#### [Exercise directions]
Copy each line below holding "ExpenseController".

#### [Source information]
(** X18.  An expense that is WAITING_APPROVAL and has no step, as a
    submission leaves it whenever the governing rule finds no approver,
    stays so for ever: whatever expenses are created, submitted or decided
    afterwards, by whomever, its row never changes and it never receives a
    step.  Every decision on it is refused for want of a step, and no other
    route evaluates it. *)
Theorem X18_waiting_without_step_stays_for_ever
        (id : string) (e : Expense) (db : DB)
        (Hfound : Prisma.expense_findUnique id db = Some e)
        (Hstatus : e_status e = "WAITING_APPROVAL")
        (Hnone : noStepFor id db) :
  forall rqs,
    Prisma.expense_findUnique id (serve rqs db) = Some e
    /\ noStepFor id (serve rqs db).
Proof.
  intros rqs. revert db Hfound Hnone.
  induction rqs as [|[env rq] rqs IH]; intros db Hfound Hnone; cbn [serve];
    [now split|].
  destruct (handle_stuck id e Hstatus env rq db Hfound Hnone) as [Hf Hn].
  now apply IH.
Qed.

(** The manager has no manager: under a SEQUENTIAL rule the submission of
    the manager's own expense creates no step; the admin's approval is then
    refused and the expense waits. *)
Lemma X18_no_approver_witness :
  let env := mkEnv Sample.noon Sample.offline in
  let own := mkExpense "own" "acme" "manager" "USD" (ofZ 40) None None None
                       "Meals" "DRAFT" None in
  let db := Sample.store [own] [Sample.rule "r1" "SEQUENTIAL" None None 1 1]
                         [] [] in
  let db' := fst (ExpenseController.submitExpense env 3 "acme" "manager" "own"
                    db) in
  approvalSteps db' = []
  /\ option_map e_status
       (Prisma.expense_findUnique "own"
          (serve [(env, Approve "acme" "admin" "own" "approve" None)] db'))
     = Some "WAITING_APPROVAL".
Proof.
  cbv zeta. split; [reflexivity|].
  rewrite (proj1
    (X18_waiting_without_step_stays_for_ever "own"
       (with_submission (ofZ 40) (ofZ 1) Sample.noon Sample.noon
          (mkExpense "own" "acme" "manager" "USD" (ofZ 40) None None None
                     "Meals" "DRAFT" None))
       (fst (ExpenseController.submitExpense
               (mkEnv Sample.noon Sample.offline) 3 "acme" "manager" "own"
               (Sample.store
                  [mkExpense "own" "acme" "manager" "USD" (ofZ 40) None None
                             None "Meals" "DRAFT" None]
                  [Sample.rule "r1" "SEQUENTIAL" None None 1 1] [] [])))
       eq_refl eq_refl (fun s (H : In s []) => match H with end)
       [(mkEnv Sample.noon Sample.offline,
         Approve "acme" "admin" "own" "approve" None)])).
  reflexivity.
Defined.

Section ManagerLinks.

Lemma user_findUnique_id (id : string) (db : DB) (u : User) :
  Prisma.user_findUnique id db = Some u -> u_id u = id.
Proof. intros H. apply find_some in H. now apply String.eqb_eq. Qed.

Lemma find_map_user (id : string) (f : User -> User) (l : list User) (u : User) :
  (forall x, u_id (f x) = u_id x) ->
  find (fun x => String.eqb (u_id x) id) l = Some u ->
  find (fun x => String.eqb (u_id x) id)
       (map (fun x => if String.eqb (u_id x) id then f x else x) l)
  = Some (f u).
Proof.
  intros Hf. induction l as [|y l IH]; cbn [find map]; [discriminate|].
  destruct (String.eqb (u_id y) id) eqn:E.
  - intros [= ->]. now rewrite Hf, E.
  - rewrite E. exact IH.
Qed.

#### [Result]
  let db' := fst (ExpenseController.submitExpense env 3 "acme" "manager" "own"
       (fst (ExpenseController.submitExpense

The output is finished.